__Task details__:
Of the entries below, return only those lines from the line with "destruct (push_started (ts" to the line with "- by rewrite Hsplit, Epend, app_assoc.", exactly, both included.

__Records for this task__:
=-=-=
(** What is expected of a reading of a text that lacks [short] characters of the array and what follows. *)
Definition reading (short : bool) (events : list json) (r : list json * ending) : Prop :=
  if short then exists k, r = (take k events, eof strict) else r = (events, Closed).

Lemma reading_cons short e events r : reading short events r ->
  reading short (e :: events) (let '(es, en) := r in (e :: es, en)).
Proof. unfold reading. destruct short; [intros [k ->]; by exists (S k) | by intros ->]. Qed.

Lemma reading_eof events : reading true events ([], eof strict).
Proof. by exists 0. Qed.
=-=-=
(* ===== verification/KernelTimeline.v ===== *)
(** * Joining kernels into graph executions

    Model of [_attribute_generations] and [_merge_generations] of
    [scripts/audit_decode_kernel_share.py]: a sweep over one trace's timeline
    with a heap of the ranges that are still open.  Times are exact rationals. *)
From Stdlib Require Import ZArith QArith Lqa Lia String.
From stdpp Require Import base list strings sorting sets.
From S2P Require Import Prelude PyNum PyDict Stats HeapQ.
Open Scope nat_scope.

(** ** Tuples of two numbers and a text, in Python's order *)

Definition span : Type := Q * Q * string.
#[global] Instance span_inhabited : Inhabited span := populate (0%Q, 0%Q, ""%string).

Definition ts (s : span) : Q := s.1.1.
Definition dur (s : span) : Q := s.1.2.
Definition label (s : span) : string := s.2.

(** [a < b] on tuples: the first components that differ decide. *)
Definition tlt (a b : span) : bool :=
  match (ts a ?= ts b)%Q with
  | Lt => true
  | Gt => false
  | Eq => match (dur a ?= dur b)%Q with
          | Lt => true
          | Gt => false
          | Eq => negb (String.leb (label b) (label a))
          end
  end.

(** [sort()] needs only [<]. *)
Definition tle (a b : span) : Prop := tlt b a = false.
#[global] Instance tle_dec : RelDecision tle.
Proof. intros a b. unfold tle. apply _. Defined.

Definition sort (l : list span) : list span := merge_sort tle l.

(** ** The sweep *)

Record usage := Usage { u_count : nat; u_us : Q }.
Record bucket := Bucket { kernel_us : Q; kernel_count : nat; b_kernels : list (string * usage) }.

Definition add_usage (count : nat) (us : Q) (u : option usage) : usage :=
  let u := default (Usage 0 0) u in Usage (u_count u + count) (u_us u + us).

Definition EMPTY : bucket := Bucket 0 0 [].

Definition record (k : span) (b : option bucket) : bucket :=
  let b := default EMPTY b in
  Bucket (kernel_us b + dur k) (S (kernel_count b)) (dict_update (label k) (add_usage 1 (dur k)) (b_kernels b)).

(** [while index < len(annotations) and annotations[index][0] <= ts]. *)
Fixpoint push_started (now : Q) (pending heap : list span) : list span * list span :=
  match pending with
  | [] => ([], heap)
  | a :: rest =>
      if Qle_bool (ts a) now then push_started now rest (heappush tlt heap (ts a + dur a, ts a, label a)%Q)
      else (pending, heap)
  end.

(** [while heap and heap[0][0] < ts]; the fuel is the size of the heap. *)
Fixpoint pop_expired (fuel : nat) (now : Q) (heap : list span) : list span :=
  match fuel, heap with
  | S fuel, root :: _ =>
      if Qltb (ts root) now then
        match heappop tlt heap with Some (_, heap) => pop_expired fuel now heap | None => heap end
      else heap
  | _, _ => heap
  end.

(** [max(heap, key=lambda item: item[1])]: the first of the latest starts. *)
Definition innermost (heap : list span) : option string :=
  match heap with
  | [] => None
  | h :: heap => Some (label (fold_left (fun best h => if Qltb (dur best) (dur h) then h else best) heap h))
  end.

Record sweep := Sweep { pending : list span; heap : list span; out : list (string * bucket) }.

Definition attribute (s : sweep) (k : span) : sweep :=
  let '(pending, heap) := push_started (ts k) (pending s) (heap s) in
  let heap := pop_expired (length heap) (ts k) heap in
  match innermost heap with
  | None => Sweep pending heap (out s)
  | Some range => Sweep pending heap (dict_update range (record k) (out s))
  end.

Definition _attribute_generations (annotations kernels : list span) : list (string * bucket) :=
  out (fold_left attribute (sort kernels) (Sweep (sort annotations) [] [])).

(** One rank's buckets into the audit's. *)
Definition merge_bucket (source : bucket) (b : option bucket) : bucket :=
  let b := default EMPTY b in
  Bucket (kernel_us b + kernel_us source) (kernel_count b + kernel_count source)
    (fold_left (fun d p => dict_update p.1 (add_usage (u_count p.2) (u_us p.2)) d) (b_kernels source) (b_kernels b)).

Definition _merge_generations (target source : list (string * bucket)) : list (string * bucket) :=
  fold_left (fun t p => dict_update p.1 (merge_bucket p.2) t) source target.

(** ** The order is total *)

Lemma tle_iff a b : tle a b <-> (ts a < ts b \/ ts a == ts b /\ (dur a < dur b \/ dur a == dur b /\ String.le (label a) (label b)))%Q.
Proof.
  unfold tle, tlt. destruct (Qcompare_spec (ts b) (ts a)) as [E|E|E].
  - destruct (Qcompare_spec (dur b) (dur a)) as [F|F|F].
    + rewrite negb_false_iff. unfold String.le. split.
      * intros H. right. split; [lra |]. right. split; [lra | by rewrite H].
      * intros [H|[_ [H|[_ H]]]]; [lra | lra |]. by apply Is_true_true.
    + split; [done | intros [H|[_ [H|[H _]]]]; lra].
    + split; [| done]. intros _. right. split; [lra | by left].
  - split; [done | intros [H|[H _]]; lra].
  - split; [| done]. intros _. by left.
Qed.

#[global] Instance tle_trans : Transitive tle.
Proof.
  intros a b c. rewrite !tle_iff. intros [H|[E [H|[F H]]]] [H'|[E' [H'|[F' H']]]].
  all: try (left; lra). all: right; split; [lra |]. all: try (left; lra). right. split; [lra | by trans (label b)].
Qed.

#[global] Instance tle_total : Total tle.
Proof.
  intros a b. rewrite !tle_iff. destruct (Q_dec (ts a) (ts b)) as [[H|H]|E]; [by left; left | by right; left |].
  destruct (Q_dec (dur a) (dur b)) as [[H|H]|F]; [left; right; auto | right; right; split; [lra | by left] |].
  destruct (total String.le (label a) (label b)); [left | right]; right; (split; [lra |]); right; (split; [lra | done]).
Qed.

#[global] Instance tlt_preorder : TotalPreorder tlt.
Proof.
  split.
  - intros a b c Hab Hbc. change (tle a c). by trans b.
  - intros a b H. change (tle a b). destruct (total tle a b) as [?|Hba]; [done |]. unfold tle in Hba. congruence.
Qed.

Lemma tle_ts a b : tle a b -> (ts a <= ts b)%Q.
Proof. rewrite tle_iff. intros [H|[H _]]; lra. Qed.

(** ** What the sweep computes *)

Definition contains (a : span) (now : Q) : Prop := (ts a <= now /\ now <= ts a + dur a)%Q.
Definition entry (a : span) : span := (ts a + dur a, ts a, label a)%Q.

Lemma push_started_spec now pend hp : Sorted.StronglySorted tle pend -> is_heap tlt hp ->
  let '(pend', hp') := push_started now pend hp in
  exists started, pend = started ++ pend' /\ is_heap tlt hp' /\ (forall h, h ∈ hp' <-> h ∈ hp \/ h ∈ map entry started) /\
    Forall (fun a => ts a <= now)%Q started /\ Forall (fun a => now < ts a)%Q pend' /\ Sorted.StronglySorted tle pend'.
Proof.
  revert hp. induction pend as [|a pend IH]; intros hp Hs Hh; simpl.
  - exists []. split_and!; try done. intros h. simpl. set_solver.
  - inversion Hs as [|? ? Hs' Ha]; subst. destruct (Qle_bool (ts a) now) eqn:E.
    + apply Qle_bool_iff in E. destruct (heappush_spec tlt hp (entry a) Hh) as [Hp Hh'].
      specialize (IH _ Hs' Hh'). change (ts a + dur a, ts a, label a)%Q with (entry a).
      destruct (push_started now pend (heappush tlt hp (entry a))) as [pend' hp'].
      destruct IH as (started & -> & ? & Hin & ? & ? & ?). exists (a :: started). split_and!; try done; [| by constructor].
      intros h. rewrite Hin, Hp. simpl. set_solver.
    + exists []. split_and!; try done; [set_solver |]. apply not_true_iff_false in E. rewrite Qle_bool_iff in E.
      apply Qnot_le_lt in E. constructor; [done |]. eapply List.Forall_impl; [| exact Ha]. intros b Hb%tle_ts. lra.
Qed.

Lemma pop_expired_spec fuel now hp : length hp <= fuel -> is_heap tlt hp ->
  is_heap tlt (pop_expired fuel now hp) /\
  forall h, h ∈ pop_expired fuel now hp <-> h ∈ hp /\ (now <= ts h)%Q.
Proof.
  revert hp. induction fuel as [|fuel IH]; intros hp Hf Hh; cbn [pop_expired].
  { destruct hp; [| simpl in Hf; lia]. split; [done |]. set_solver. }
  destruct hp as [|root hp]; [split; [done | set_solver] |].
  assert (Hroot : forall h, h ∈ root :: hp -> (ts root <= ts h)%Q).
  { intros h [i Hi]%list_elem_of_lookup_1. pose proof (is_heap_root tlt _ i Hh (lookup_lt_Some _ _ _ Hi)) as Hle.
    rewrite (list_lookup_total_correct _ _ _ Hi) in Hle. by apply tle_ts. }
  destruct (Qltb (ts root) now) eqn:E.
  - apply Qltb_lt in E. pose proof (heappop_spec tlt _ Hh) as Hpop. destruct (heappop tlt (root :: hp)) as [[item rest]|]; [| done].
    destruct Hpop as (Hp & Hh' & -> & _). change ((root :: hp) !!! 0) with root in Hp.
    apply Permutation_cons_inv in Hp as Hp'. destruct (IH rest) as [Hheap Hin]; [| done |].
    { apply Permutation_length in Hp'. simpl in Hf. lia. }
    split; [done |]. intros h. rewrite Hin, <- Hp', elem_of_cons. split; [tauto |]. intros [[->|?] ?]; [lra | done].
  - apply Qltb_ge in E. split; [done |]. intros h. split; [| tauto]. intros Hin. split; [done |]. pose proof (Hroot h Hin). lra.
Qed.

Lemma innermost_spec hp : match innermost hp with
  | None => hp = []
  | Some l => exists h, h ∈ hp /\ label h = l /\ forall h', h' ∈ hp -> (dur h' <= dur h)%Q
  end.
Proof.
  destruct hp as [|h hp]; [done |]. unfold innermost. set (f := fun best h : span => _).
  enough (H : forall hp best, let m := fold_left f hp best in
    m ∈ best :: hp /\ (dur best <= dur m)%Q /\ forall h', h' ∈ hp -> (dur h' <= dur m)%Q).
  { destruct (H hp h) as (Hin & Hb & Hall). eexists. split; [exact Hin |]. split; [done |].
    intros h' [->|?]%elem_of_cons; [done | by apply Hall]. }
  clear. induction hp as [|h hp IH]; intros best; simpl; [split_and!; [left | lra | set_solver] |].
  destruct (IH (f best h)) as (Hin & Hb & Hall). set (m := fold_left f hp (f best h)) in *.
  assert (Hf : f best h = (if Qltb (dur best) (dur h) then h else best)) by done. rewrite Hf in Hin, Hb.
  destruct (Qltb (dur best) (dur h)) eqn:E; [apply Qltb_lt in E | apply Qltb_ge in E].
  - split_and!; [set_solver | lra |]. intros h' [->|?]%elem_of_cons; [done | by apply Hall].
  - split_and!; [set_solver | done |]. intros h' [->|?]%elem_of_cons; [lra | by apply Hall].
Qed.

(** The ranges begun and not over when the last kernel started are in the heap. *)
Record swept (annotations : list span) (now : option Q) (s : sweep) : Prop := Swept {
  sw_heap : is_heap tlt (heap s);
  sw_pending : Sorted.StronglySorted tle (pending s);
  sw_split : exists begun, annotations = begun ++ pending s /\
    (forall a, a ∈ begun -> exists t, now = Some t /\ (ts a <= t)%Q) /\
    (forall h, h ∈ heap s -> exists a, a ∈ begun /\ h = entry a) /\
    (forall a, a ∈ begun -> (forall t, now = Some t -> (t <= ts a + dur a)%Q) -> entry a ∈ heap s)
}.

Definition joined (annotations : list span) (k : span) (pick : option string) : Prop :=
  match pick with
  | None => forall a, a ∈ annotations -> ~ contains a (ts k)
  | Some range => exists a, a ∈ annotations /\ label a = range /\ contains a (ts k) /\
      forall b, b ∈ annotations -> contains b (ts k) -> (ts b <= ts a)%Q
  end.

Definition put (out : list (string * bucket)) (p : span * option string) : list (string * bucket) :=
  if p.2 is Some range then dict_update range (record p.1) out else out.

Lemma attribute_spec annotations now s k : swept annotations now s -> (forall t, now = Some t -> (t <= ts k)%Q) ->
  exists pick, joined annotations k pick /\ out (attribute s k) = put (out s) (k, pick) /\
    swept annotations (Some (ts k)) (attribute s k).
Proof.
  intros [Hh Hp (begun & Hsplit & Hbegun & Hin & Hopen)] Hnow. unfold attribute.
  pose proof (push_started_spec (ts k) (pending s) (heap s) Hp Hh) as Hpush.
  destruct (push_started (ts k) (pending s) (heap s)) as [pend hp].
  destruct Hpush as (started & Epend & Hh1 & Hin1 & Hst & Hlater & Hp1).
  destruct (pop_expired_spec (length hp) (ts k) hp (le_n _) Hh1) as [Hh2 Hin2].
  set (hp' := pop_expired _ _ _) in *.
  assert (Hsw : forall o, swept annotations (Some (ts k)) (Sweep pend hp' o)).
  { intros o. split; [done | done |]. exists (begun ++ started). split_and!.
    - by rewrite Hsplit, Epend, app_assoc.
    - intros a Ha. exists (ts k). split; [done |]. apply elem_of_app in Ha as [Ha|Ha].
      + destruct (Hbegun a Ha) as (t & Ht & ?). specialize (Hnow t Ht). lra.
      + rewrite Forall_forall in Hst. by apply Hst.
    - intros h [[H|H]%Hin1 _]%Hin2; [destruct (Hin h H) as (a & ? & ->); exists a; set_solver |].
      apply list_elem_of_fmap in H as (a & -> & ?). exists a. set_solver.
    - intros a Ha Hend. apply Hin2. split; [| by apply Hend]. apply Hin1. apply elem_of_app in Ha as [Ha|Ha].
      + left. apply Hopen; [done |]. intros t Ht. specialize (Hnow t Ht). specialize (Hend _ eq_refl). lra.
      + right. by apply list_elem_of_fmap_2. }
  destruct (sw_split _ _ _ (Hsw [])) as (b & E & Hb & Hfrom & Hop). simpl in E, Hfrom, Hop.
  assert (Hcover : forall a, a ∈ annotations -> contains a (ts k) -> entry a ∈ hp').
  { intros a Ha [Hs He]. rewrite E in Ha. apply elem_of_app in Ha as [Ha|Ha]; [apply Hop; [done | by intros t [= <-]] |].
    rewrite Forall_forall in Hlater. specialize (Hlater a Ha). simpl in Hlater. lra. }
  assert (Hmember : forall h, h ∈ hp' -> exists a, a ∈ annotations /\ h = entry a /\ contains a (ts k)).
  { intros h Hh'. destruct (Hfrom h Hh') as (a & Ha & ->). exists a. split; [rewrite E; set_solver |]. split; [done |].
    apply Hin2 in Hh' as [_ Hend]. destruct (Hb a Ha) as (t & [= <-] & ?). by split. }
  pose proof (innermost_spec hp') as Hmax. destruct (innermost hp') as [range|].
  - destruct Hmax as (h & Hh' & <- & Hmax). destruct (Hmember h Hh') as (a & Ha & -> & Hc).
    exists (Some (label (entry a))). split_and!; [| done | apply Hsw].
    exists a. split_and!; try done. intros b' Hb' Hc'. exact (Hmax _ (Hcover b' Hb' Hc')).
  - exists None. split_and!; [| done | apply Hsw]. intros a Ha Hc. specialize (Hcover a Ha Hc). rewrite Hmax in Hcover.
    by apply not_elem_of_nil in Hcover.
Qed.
=-=-=
__Task result__:
  destruct (push_started (ts k) (pending s) (heap s)) as [pend hp].
  destruct Hpush as (started & Epend & Hh1 & Hin1 & Hst & Hlater & Hp1).
  destruct (pop_expired_spec (length hp) (ts k) hp (le_n _) Hh1) as [Hh2 Hin2].
  set (hp' := pop_expired _ _ _) in *.
  assert (Hsw : forall o, swept annotations (Some (ts k)) (Sweep pend hp' o)).
  { intros o. split; [done | done |]. exists (begun ++ started). split_and!.
    - by rewrite Hsplit, Epend, app_assoc.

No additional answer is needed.